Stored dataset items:
------------------------------------------------------------------------

Lemma inv_delete_job r w : Inv cl w → cur r w → re_Deleting r = true → released r w →
  Inv cl (w_set_jobs (alter job_delete (restoreJobName r) (w_jobs w)) (w_running w) w).
Proof.
  intros I Hc Hdel [Hne Hr]. set (jobs' := alter job_delete (restoreJobName r) (w_jobs w)).
  assert (Hl : ∀ j J', jobs' !! j = Some J' → ∃ J, w_jobs w !! j = Some J ∧ (J' = J ∨ (j = restoreJobName r ∧ J' = job_delete J))).
  { intros j J'. unfold jobs'. rewrite lookup_alter. case_decide; [|by exists J'; auto].
    subst j. destruct (w_jobs w !! restoreJobName r) as [J|]; [|done]. intros [= <-]. exists J. auto. }
  assert (Hl' : ∀ j J, w_jobs w !! j = Some J → ∃ J', jobs' !! j = Some J' ∧ job_OwnerUID J' = job_OwnerUID J ∧
    job_active J' = job_active J ∧ (j ≠ restoreJobName r → J' = J)).
  { intros j J HJ. unfold jobs'. rewrite lookup_alter. case_decide; [|by exists J].
    subst j. rewrite HJ. by exists (job_delete J). }
  change (Inv cl (w_set_dirty (w_dirty w) (w_set_jobs jobs' (w_running w) w))). apply inv_jobs_step; try done.
  - intros j J' (J & HJ & [->|[_ ->]])%Hl; by exists J.
  - intros j (J & HJ & Ha)%(inv_running _ _ I). destruct (Hl' j J HJ) as (J' & ? & _ & ? & _). exists J'. split; congruence.
  - intros j [Hj|(J' & HJ' & Ha & Hd)]; [by left|right]. destruct (Hl _ _ HJ') as (J & HJ & [->|[_ ->]]); [by exists J|done].
  - intros x J' Hx (J & HJ & [->|[Hn ->]])%Hl HU HD; [by apply (inv_deleting _ _ I x J)|].
    apply restoreJobName_inj in Hn. by rewrite Hn.
  - intros x Hx Ha Hdx (J & HJ & HD). destruct (Hl' _ J HJ) as (J' & HJ' & _ & _ & Hne'). exists J'. split; [done|].
    destruct (decide (restoreJobName x = restoreJobName r)) as [Hn|?]; [|by rewrite Hne'].
    apply restoreJobName_inj in Hn. pose proof (cur_unique r w x Hc Hx Hn) as (_ & _ & _ & _ & _ & Hd). rewrite Hd in Hdx; done.
  - intros x J' Hcl Hx Hs (J & HJ & [->|[_ ->]])%Hl HS; by apply (inv_clean _ _ I x J).
  - by left.
  - intros x _ _ _ (J & HJ & HU). left. destruct (Hl' _ J HJ) as (J' & HJ' & HU' & _). exists J'. split; [done|]. congruence.
Qed.

Lemma wp_finalizeRestoreJob r (Q : Restore * bool * error → World → Prop) w :
  Inv cl w → cur r w → re_Deleting r = true →
  (∀ r' b e w, Inv cl w → b = false ∨ is_Some e → Q (r', b, e) w) →
  (∀ r' w, Inv cl w → disposable r' w → Q (r', true, None) w) →
  wp cl (finalizeRestoreJob r) Q w.
Proof.
  intros I Hc Hd HE HF. unfold finalizeRestoreJob. destruct (restoreFinished r) eqn:Hfin.
  { apply wp_ret; [done|]. apply HF; [done|]. split; [done|]. split; [done|]. intros [? _]. congruence. }
  unfold restoreJob. call_reads (cur r).
  2: { intros w1 fault e I1 _ [= <-]. apply wp_ret; [done|]. apply HE; [done|by left]. }
  intros w1 a I1 C1 [-> _]. cbn zeta.
  set (job := match w_jobs w1 !! restoreJobName r with Some j => if jobControlledBy j r then Some j else None | None => None end).
  assert (Hjob : ∀ J, job = Some J → w_jobs w1 !! restoreJobName r = Some J ∧ job_OwnerUID J = re_UID r).
  { intros J. unfold job. destruct (w_jobs w1 !! restoreJobName r) as [J0|]; [|done].
    destruct (jobControlledBy J0 r) eqn:Ho; [|done]. intros [= ->]. by apply bool_decide_eq_true in Ho. }
  assert (Hnone : job = None → orphan r w1).
  { intros Hj (J & HJ & HU). unfold job in Hj. rewrite HJ in Hj. unfold jobControlledBy in Hj.
    rewrite bool_decide_eq_true_2 in Hj; done. }
  assert (Hset : settled r w1) by (split; [done|]; intros _; by left).
  clearbody job.
  destruct (bool_decide (job = None) && _) eqn:Hb.
  { apply andb_prop in Hb as [Hj%bool_decide_eq_true Hb]. specialize (Hnone Hj).
    apply wp_bind, wp_finish; [done| | |].
    - split; [done|]. split; [done|]. intros Hs. split; [done|]. apply orb_prop in Hb as [Hb|Hb]; apply bool_decide_eq_true in Hb; [|done].
      by destruct Hs.
    - intros w2 I2 [[[C2 _] [O2 _]] R2]. apply wp_ret; [done|]. apply HF; [done|]. split; [done|]. split; [done|].
      intros _. split; [done|]. by apply (orphan_idle cl).
    - intros e w2 I2. apply wp_ret; [done|]. apply HE; [done|by right]. }
  assert (Hs : started r).
  { split; [done|]. intros Hj. destruct job as [J|].
    - destruct (Hjob J eq_refl) as [HJ HU]. apply (unstarted_orphan cl r w1 I1 C1 Hj). by exists J.
    - rewrite Hj in Hb. by rewrite !bool_decide_eq_true_2 in Hb. }
  destruct (match job with Some j => negb (job_Deleting j) && jobSucceeded j | None => false end) eqn:HS.
  { destruct job as [J|]; [|done]. destruct (Hjob J eq_refl) as [HJ HU]. apply andb_prop in HS as [_ HS].
    pose proof (succeeded_clean cl r w1 J I1 C1 Hs HJ HS) as Hcl.
    call_reads (λ w, settled r w ∧ clean w).
    2: { intros w2 fault e I2 _ [= <-]. apply wp_ret; [done|]. apply HE; [done|by left]. }
    intros w2 a I2 [S2 K2] [-> _]. destruct (w_cluster w2) as [c|] eqn:Hcw.
    2: { apply wp_ret; [done|]. apply HF; [done|]. pose proof S2 as [C2 _]. split; [done|]. split; [done|]. intros _.
         pose proof (cur_name cl r w2 I2 C2). split; [split; [done|]|by left]. unfold inprogress. by rewrite Hcw. }
    apply wp_bind, wp_completePhysicalRestore; try done.
    - intros r' d e w3 I3. apply wp_ret; [done|]. apply HE; [done|by left].
    - intros r' d w3 I3 Hlt. apply wp_ret; [done|]. rewrite bool_decide_eq_true_2 by done. apply HE; [done|by left].
    - intros r' w3 I3 (C3 & F3 & D3). apply wp_ret; [done|]. rewrite bool_decide_eq_false_2 by done. apply HF; [done|].
      split; [done|]. split; [by apply D3|]. intros [? _]. congruence. }
  destruct job as [J|].
  - apply wp_bind, wp_finish; [done| | |].
    + split; [done|]. split; [done|by left].
    + intros w2 I2 F2. destruct (Hjob J eq_refl) as [HJ HU].
      destruct (job_Deleting J); [apply wp_ret; [done|]; apply HE; [done|by left]|].
      destruct (inv_jobs _ _ I1 _ _ HJ) as [_ ->].
      apply (wp_write cl (finished_as r restoreOutcomeInterrupted)); [apply _|done..| |].
      * intros w3 a w4 I3 F3 [-> ->]. split; [apply inv_delete_job; [done|by eapply finished_cur|done|by apply F3]|].
        intros I4. apply wp_ret; [done|]. apply HE; [done|by left].
      * intros w3 fault e I3 [= <-]. apply wp_ret; [done|]. apply HE; [done|by left].
    + intros e w2 I2. apply wp_ret; [done|]. apply HE; [done|by left].
  - apply wp_bind, (wp_finish_frame r _ (orphan r)); [apply _|done| |by apply Hnone|split].
    + split; [done|]. split; [done|by left].
    + intros w2 I2 F2 O2. call_reads (λ w, finished_as r restoreOutcomeInterrupted w ∧ orphan r w).
      2: { intros w3 fault e I3 _ [= <-]. apply wp_ret; [done|]. apply HE; [done|by left]. }
      intros w3 a I3 [F3 O3] [(b & -> & _) _]. apply wp_ret; [done|]. destruct b; [apply HE; [done|by left]|].
      pose proof (finished_cur _ _ _ F3) as C3. apply HF; [done|]. split; [done|]. split; [done|].
      intros _. split; [by apply F3|by apply (orphan_idle cl)].
    + intros e w2 I2. apply wp_ret; [done|]. apply HE; [done|by left].
Qed.
(* ===== verification/RestoreTheorems.v ===== *)
(** * Restores: theorems, runs and counterexamples

    The theorems about every reachable state under the operating rules; a runner that
    executes the system on concrete states, for the witnesses; and runs that break
    one operating rule each and end with PostgreSQL and a restore Job on one volume. *)

From Stdlib Require Import Ascii.
From S2P Require Import Prelude GoStrings GoStrconv Replication Pgbackrest Restore RestoreSystem RestoreInvariant RestoreLogic RestorePasses RestoreSafety.

Open Scope Z_scope.

(** ** The data volume as a lock *)

Inductive volumeUser := PostgreSQL | RestoreJob (name : string).

(** Abstractly the volume is free or has one user; it is handed over only through free. *)
Inductive volume_step : option volumeUser → option volumeUser → Prop :=
  | volume_same o : volume_step o o
  | volume_take u : volume_step None (Some u)
  | volume_drop u : volume_step (Some u) None.

Definition volume_user (w : World) : option volumeUser :=
  if bool_decide (0 < w_pods w)%nat then Some PostgreSQL
  else match elements (w_running w) with j :: _ => Some (RestoreJob j) | [] => None end.

Section theorems.
Context `{UrlParse} `{RestoreDigest} (cl : string).

(** The calls of a pass never touch pods. *)
Lemma answers_pods {R} (c : call R) w a w' : answers c w a w' → w_pods w' = w_pods w ∧ w_running w' = w_running w ∧ w_dirty w' = w_dirty w.
Proof.
  assert (Hs : ∀ a, served c w a w' → w_pods w' = w_pods w ∧ w_running w' = w_running w ∧ w_dirty w' = w_dirty w).
  { intros a0 Hs. destruct c; simpl in Hs;
      repeat match goal with
             | Hs : _ ∧ _ |- _ => destruct Hs
             | Hs : ∃ _, _ |- _ => destruct Hs
             | Hs : match ?x with _ => _ end |- _ => destruct x
             end; subst; try done; unfold put_or_drop; by destruct (_ && _). }
  intros [?|(fault & e & _ & _ & [->|[a0 ?]])]; [by eapply Hs|done|by eapply Hs].
Qed.

Lemma running_sole w j j' : Inv cl w → j ∈ w_running w → j' ∈ w_running w → j = j'.
Proof. intros I ? ?. apply (inv_sole _ _ I); by left. Qed.

Lemma running_stopped w j : Inv cl w → j ∈ w_running w → w_pods w = 0%nat.
Proof. intros I Hj. destruct (inv_writer _ _ I j) as [[? _] _]; [by left|done]. Qed.

Lemma user_running w j : Inv cl w → j ∈ w_running w → volume_user w = Some (RestoreJob j).
Proof.
  intros I Hj. unfold volume_user. rewrite bool_decide_eq_false_2 by (rewrite (running_stopped w j I Hj); lia).
  destruct (elements (w_running w)) as [|j' l] eqn:E.
  - apply elements_empty_inv in E. set_solver.
  - f_equal. f_equal. apply (running_sole w); [done| |done]. apply elem_of_elements. rewrite E. by left.
Qed.

Lemma user_idle w : w_running w = ∅ → volume_user w = if bool_decide (0 < w_pods w)%nat then Some PostgreSQL else None.
Proof. intros Hr. unfold volume_user. by rewrite Hr, elements_empty. Qed.

Lemma volume_step_cases w w' : Inv cl w → Inv cl w' →
  (w_running w' = w_running w ∧ w_pods w' = w_pods w) ∨
  (w_running w' = w_running w ∧ (w_pods w' = S (w_pods w) ∨ w_pods w' = pred (w_pods w))) ∨
  (w_pods w' = w_pods w ∧ ∃ n, w_running w' = {[n]} ∪ w_running w ∨ w_running w' = w_running w ∖ {[n]}) →
  volume_step (volume_user w) (volume_user w').
Proof.
  intros I I' [[Hr Hp]|[[Hr Hp]|[Hp [n Hr]]]].
  - unfold volume_user. rewrite Hr, Hp. constructor.
  - destruct (decide (w_running w = ∅)) as [He|He].
    + rewrite !user_idle by congruence. do 2 case_bool_decide; constructor.
    + apply set_choose_L in He as [j Hj]. rewrite (user_running w j), (user_running w' j) by (rewrite ?Hr; done). constructor.
  - destruct (decide (w_running w = ∅)) as [He|He]; destruct (decide (w_running w' = ∅)) as [He'|He'].
    + rewrite !user_idle, Hp by done. constructor.
    + apply set_choose_L in He' as [j Hj]. rewrite (user_running w' j), user_idle by done.
      rewrite <-Hp, (running_stopped w' j I' Hj). constructor.
    + apply set_choose_L in He as [j Hj]. rewrite (user_running w j), user_idle by done.
      rewrite Hp, (running_stopped w j I Hj). constructor.
    + apply set_choose_L in He as [j Hj]. apply set_choose_L in He' as [j' Hj'].
      rewrite (user_running w j), (user_running w' j') by done.
      assert (j' = j) as ->; [|constructor]. destruct Hr as [Hr|Hr].
      * apply (running_sole w'); [done..|]. rewrite Hr. set_solver.
      * apply (running_sole w); [done| |done]. set_solver.
Qed.

Lemma env_volume_cases w w' : env true cl w w' →
  (w_running w' = w_running w ∧ w_pods w' = w_pods w) ∨
  (w_running w' = w_running w ∧ (w_pods w' = S (w_pods w) ∨ w_pods w' = pred (w_pods w))) ∨
  (w_pods w' = w_pods w ∧ ∃ n, w_running w' = {[n]} ∪ w_running w ∨ w_running w' = w_running w ∖ {[n]}).
Proof.
  intros E. destruct E; simpl; try (by left); try (right; left; by auto); try (right; right; by eauto).
  left. unfold put_or_drop. by destruct (_ && _).
Qed.
Definition usage_char (u : ExtKeyUsage) : ascii := match u with ServerAuth => "S" | ClientAuth => "C" | OtherUsage => "O" end%char.
Definition char_usage (c : ascii) : ExtKeyUsage := if decide (c = "S"%char) then ServerAuth else if decide (c = "C"%char) then ClientAuth else OtherUsage.
Definition usages_text (l : list ExtKeyUsage) : string := foldr (λ u s, String (usage_char u) s) "" l.
Fixpoint text_usages (s : string) : list ExtKeyUsage := match s with EmptyString => [] | String c s => char_usage c :: text_usages s end.
Lemma text_usages_text l : text_usages (usages_text l) = l.
Proof. induction l as [|[] l IH]; simpl; rewrite ?IH; done. Qed.

Definition parse (der : string) : result Cert :=
  match read der with
  | pub :: cn :: issuer :: nb :: na :: ca :: us :: dns =>
      inl {| crt_Raw := der; crt_PublicKey := pub; crt_CommonName := cn; crt_DNSNames := dns; crt_NotBefore := text_z nb;
             crt_NotAfter := text_z na; crt_IsCA := bool_decide (ca = "1"); crt_ExtKeyUsage := text_usages us |}
  | _ => inr (Errorf "malformed certificate" [])
  end.

Definition issuer (c : Cert) : option string := match read (crt_Raw c) with _ :: _ :: i :: _ => Some i | _ => None end.

Definition parse_key (der : string) : result Key :=
  match read der with [pub; priv] => inl {| key_Public := pub; key_Private := priv |} | _ => inr (Errorf "malformed key" []) end.

Definition decode_pem (s : string) : option (PemBlock * string) :=
  match s with
  | String c s =>
      '(bytes, rest) ← undot s;
      Some ({| blk_Type := if decide (c = "C"%char) then pemTypeCertificate else "PRIVATE KEY"; blk_Headers := []; blk_Bytes := bytes |}, rest)
  | EmptyString => None
  end.

Definition encode_pem (b : PemBlock) : string :=
  String (if decide (blk_Type b = pemTypeCertificate) then "C" else "K")%char (dotted (blk_Bytes b)).

Definition in_time (c : Cert) (now : Z) : bool := bool_decide (crt_NotBefore c ≤ now) && bool_decide (now ≤ crt_NotAfter c).

Definition chains (c root : Cert) (now : Z) : bool :=
  crt_IsCA root && bool_decide (issuer c = Some (crt_PublicKey root)) && in_time c now && in_time root now.

Definition accepts (c : Cert) (name : string) (usages : list ExtKeyUsage) : bool :=
  bool_decide (name = "" ∨ name ∈ crt_DNSNames c) && existsb (λ u, bool_decide (u ∈ crt_ExtKeyUsage c)) usages.

#[local] Instance toy_x509 : X509 :=
  {| ParseCertificate := parse; ParsePKCS8PrivateKey := parse_key; MarshalPKCS8PrivateKey := λ k, inl (dots [key_Public k; key_Private k]);
     pem_Decode := decode_pem; pem_EncodeToMemory := encode_pem;
     X509KeyPair := λ cert key,
       match decode_pem cert, decode_pem key with
       | Some (b, _), Some _ => inl (blk_Bytes b, [])
       | _, _ => inr (Errorf "no PEM data" [])
       end;
     Verify := λ c o, if accepts c (vo_DNSName o) (vo_KeyUsages o) && existsb (λ root, chains c root (vo_CurrentTime o)) (vo_Roots o)
                      then None else Some (Errorf "certificate signed by unknown authority" []) |}.

Lemma decode_encode_pem b rest : blk_Type b ∈ pem_types → blk_Headers b = [] → decode_pem (encode_pem b +:+ rest) = Some (b, rest).
Proof.
  destruct b as [t h bytes]. unfold encode_pem. simpl. intros Ht ->. rewrite undot_dotted. simpl.
  apply elem_of_cons in Ht as [->|[->|[]%elem_of_nil]%elem_of_cons]; done.
Qed.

------------------------------------------------------------------------

Assignment: Search the records above for the string "ClientAuth" and copy each line that holds it.

Answer to the exercise:
Definition usage_char (u : ExtKeyUsage) : ascii := match u with ServerAuth => "S" | ClientAuth => "C" | OtherUsage => "O" end%char.
Definition char_usage (c : ascii) : ExtKeyUsage := if decide (c = "S"%char) then ServerAuth else if decide (c = "C"%char) then ClientAuth else OtherUsage.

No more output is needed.